With its large population, Vietnam is recognised as a potential market offering many opportunities for foreign investors in medicine and health care.

The comment was made by Allan Yeo, Chief Executive of the Happy Hospital under Singapore’s Thomson Medical Centre, which is planning to expand investment in Vietnam.

In comparison with other fields like finance, securities and real estate, the health service was a less lively field in the panorama of foreign investment in Vietnam.

Dau Tu (Investment) newspaper on August 8 said that foreign investment inflow in Vietnam’s health sector had been boosted with information on the Indian group Fortis Healthcare intending to buy 50 percent of shares of Ho Chi Minh City’s Hoan My Medical Group through an agreement worth 100 million USD.

If successful, the transaction would help Fortis Healthcare to increase its presence in Asia, where the Economist Magazine’s EIU forecast the per capita expenditure for health services to increase 55 percent in the 2010-2015 period.

Many foreign investors have operated effectively in Vietnam’s health sector and expanded their scale of operation, for example the Vien Dong Co.
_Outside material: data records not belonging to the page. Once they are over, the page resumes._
(** * Offline-first task sync: the task service and the sync service

    A shallow embedding of [TaskService] (createTask, updateTask,
    deleteTask) and of [SyncService] (sync, processBatch, resolveConflict,
    updateSyncStatus, handleSyncError), with the SQLite tables as lists of
    rows, and the clock, the uuid generator, the HTTP client and the
    failures of the database driver as oracles of an environment. *)

From Stdlib Require Import String ZArith Lia Bool Arith PeanoNat List Sorted.
Import ListNotations.
Open Scope string_scope.
Open Scope nat_scope.
Open Scope list_scope.

(* ================================================================== *)
(** ** Data model *)

(** A JavaScript date: [new Date(x)] is either an instant (milliseconds
    since the epoch) or an invalid date, whose [getTime()] is NaN. *)
Inductive DateValue : Type :=
| Instant (ms : Z)
| InvalidDate.

(** [getTime()]: [None] stands for NaN. *)
Definition getTime (d : DateValue) : option Z :=
  match d with
  | Instant ms => Some ms
  | InvalidDate => None
  end.

(** The JavaScript comparison [a >= b] on numbers: false as soon as one
    side is NaN. *)
Definition js_ge (a b : option Z) : bool :=
  match a, b with
  | Some x, Some y => (y <=? x)%Z
  | _, _ => false
  end.

Inductive SyncStatus : Type := St_pending | St_synced | St_error.

Inductive Operation : Type := Op_create | Op_update | Op_delete.

Inductive ResultStatus : Type := Rs_success | Rs_conflict | Rs_error.

(** The [Task] entity (a row of table [tasks]). *)
Record Task : Type := mkTask {
  t_id : string;
  t_title : string;
  t_description : string;
  t_completed : bool;
  t_created_at : DateValue;
  t_updated_at : DateValue;
  t_is_deleted : bool;
  t_sync_status : SyncStatus;
  t_server_id : option string;
  t_last_synced_at : option DateValue
}.

(** [Partial<Task>], restricted to the fields the services read. *)
Record PartialTask : Type := mkPartial {
  p_title : option string;
  p_description : option string;
  p_completed : option bool;
  p_server_id : option string
}.

(** A full task passed where a [Partial<Task>] is expected. *)
Definition partial_of_task (t : Task) : PartialTask :=
  {| p_title := Some (t_title t);
     p_description := Some (t_description t);
     p_completed := Some (t_completed t);
     p_server_id := t_server_id t |}.

(** A row of table [sync_queue].  The primary key is nullable in SQL: an
    INSERT that names no [id] column leaves it to the table's default. *)
Record SyncQueueItem : Type := mkItem {
  q_id : option string;
  q_task_id : string;
  q_operation : Operation;
  q_data : Task;
  q_retry_count : nat;
  q_last_error : option string;
  q_created_at : Z
}.

Record Database : Type := mkDb {
  tasks : list Task;
  sync_queue : list SyncQueueItem
}.

Record BatchSyncRequest : Type := mkRequest {
  req_items : list SyncQueueItem;
  client_timestamp : DateValue
}.

(** One entry of [processed_items] in the batch response. *)
Record ProcessedItem : Type := mkProcessed {
  client_id : string;
  r_status : ResultStatus;
  resolved_data : option PartialTask;
  r_server_id : option string;
  r_error : option string
}.

Record BatchSyncResponse : Type := mkResponse {
  processed_items : list ProcessedItem;
  server_timestamp : DateValue
}.

(** The entries pushed on [errors]: a per-item result, or the object built
    in the catch block. *)
Inductive SyncErrorEntry : Type :=
| ErrResult (r : ProcessedItem)
| ErrItem (task_id : string) (operation : Operation) (message : string).

Record SyncResult : Type := mkResult {
  success : bool;
  synced_items : nat;
  failed_items : nat;
  errors : list SyncErrorEntry
}.

(* ================================================================== *)
(** ** The environment and the world *)

Inductive NetReply (A : Type) : Type :=
| Reply (a : A)
| NetError (message : string).
Arguments Reply {A} a.
Arguments NetError {A} message.

(** Modelled from the spec: the schema of table [sync_queue] (module
    db/database) is not among the sources.  The spec's data model gives
    every item an id and a creation time and starts [retry_count] at 0.
    What the table puts in [id] and in [created_at] when an INSERT does not
    name the column is taken from here, for the statement that is the n-th
    call of the database driver; the id may be NULL. *)
Record QueueDefaults : Type := mkDefaults {
  default_item_id : nat -> option string;
  default_created_at : nat -> Z
}.

(** Everything the services take from outside, as oracles indexed by the
    number of earlier calls of the same kind. *)
Record Env : Type := mkEnv {
  (** [process.env.SYNC_BATCH_SIZE] and [process.env.SYNC_RETRY_ATTEMPTS]
      after [parseInt], read at each call; a value that does not parse to a
      natural number is outside the model *)
  SYNC_BATCH_SIZE : nat;
  SYNC_RETRY_ATTEMPTS : nat;
  (** does the n-th call of the database driver reject? *)
  db_fault : nat -> bool;
  (** the n-th reading of the clock, in milliseconds *)
  clock : nat -> Z;
  (** the n-th value of [uuidv4()] *)
  uuid : nat -> string;
  (** the reply to the n-th HTTP call when it is [POST /batch] *)
  net_post : nat -> BatchSyncRequest -> NetReply BatchSyncResponse;
  (** the reply to the n-th HTTP call when it is [GET /tasks/:id] *)
  net_get : nat -> string -> NetReply Task;
  (** what table [sync_queue] puts in the columns an INSERT leaves out *)
  queue_defaults : QueueDefaults
}.

Record World : Type := mkWorld {
  w_db : Database;
  w_dbcalls : nat;
  w_clock : nat;
  w_uuids : nat;
  w_http : nat;
  (** the requests sent to [POST /batch] so far, oldest first *)
  w_posts : list BatchSyncRequest
}.

Inductive Outcome (A : Type) : Type :=
| Ok (a : A)
| Throw (message : string).
Arguments Ok {A} a.
Arguments Throw {A} message.

(** A computation of the services: it reads and writes the world and
    either returns or throws. *)
Definition M (A : Type) : Type := World -> Outcome A * World.

Definition ret {A} (a : A) : M A := fun w => (Ok a, w).

Definition throw {A} (message : string) : M A := fun w => (Throw message, w).

Definition bind {A B} (m : M A) (k : A -> M B) : M B :=
  fun w =>
    match m w with
    | (Ok a, w') => k a w'
    | (Throw e, w') => (Throw e, w')
    end.

Notation "x <- m ;; k" := (bind m (fun x => k))
  (at level 61, m at next level, right associativity).
Notation "m ;;; k" := (bind m (fun _ => k))
  (at level 61, right associativity).

(** [try { m } catch (err) { h err }] *)
Definition try_catch {A} (m : M A) (h : string -> M A) : M A :=
  fun w =>
    match m w with
    | (Ok a, w') => (Ok a, w')
    | (Throw e, w') => h e w'
    end.

Section Primitives.
Variable env : Env.

(** [new Date()]: the instant read from the clock, in milliseconds. *)
Definition new_Date : M Z := fun w =>
  (Ok (clock env (w_clock w)),
   mkWorld (w_db w) (w_dbcalls w) (S (w_clock w)) (w_uuids w) (w_http w)
           (w_posts w)).

(** [uuidv4()] *)
Definition uuidv4 : M string := fun w =>
  (Ok (uuid env (w_uuids w)),
   mkWorld (w_db w) (w_dbcalls w) (w_clock w) (S (w_uuids w)) (w_http w)
           (w_posts w)).

(** [db.run(sql, params)]: the statement is given by its effect on the
    tables; it gets the index of the call for the column defaults. *)
Definition db_run (stmt : nat -> Database -> Database) : M unit := fun w =>
  let n := w_dbcalls w in
  if db_fault env n
  then (Throw "SQLITE_ERROR",
        mkWorld (w_db w) (S n) (w_clock w) (w_uuids w) (w_http w) (w_posts w))
  else (Ok tt,
        mkWorld (stmt n (w_db w)) (S n) (w_clock w) (w_uuids w) (w_http w)
                (w_posts w)).

(** [db.get(sql, params)] and [db.all(sql, params)]: a query is a
    function of the tables. *)
Definition db_query {A} (q : Database -> A) : M A := fun w =>
  let n := w_dbcalls w in
  let w' := mkWorld (w_db w) (S n) (w_clock w) (w_uuids w) (w_http w)
                    (w_posts w) in
  if db_fault env n then (Throw "SQLITE_ERROR", w') else (Ok (q (w_db w)), w').

(** [axios.post(`${apiUrl}/batch`, payload)], then [response.data] *)
Definition axios_post (payload : BatchSyncRequest) : M BatchSyncResponse :=
  fun w =>
    let w' := mkWorld (w_db w) (w_dbcalls w) (w_clock w) (w_uuids w)
                      (S (w_http w)) (w_posts w ++ [payload]) in
    match net_post env (w_http w) payload with
    | Reply r => (Ok r, w')
    | NetError e => (Throw e, w')
    end.

(** [axios.get(`${apiUrl}/tasks/${serverId}`)], then [resp.data] *)
Definition axios_get (serverId : string) : M Task := fun w =>
  let w' := mkWorld (w_db w) (w_dbcalls w) (w_clock w) (w_uuids w)
                    (S (w_http w)) (w_posts w) in
  match net_get env (w_http w) serverId with
  | Reply t => (Ok t, w')
  | NetError e => (Throw e, w')
  end.
End Primitives.

(* ================================================================== *)
(** ** The SQL statements *)

(** [SELECT * FROM tasks WHERE id = ?] through [db.get]: the first row. *)
Definition select_task (id : string) (db : Database) : option Task :=
  find (fun t => String.eqb (t_id t) id) (tasks db).

(** [INSERT INTO tasks (id, title, description, completed, created_at,
    updated_at, is_deleted, sync_status) VALUES ...]: [server_id] and
    [last_synced_at] are not named and stay NULL. *)
Definition sql_insert_task (t : Task) (db : Database) : Database :=
  mkDb (tasks db ++
        [mkTask (t_id t) (t_title t) (t_description t) (t_completed t)
                (t_created_at t) (t_updated_at t) (t_is_deleted t)
                (t_sync_status t) None None])
       (sync_queue db).

(** [INSERT INTO sync_queue (id, task_id, operation, data) VALUES ...]:
    [retry_count] and [created_at] are left to the table; the first starts
    at 0 (the spec's data model), the second comes from the defaults. *)
Definition sql_insert_queue_create (env : Env) (id task_id : string)
    (op : Operation) (data : Task) (n : nat) (db : Database) : Database :=
  mkDb (tasks db)
       (sync_queue db ++
        [mkItem (Some id) task_id op data 0 None
                (default_created_at (queue_defaults env) n)]).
Ltd, which invested in the France-Vietnam Hospital in Ho Chi Minh City, and the Thomson Medical Centre with its Happy Hospital.

According to Allan Yeo, among foreign investors involving Vietnam’s health service, Singapore is considered the country with the greatest potential.

Recently, Parkway Health of Singapore, Asia’s leading private medical group, entered the Vietnam market by becoming manager of the HCM City high-tech health centre, invested by the Hoa Lam-Shangri-La joint venture./.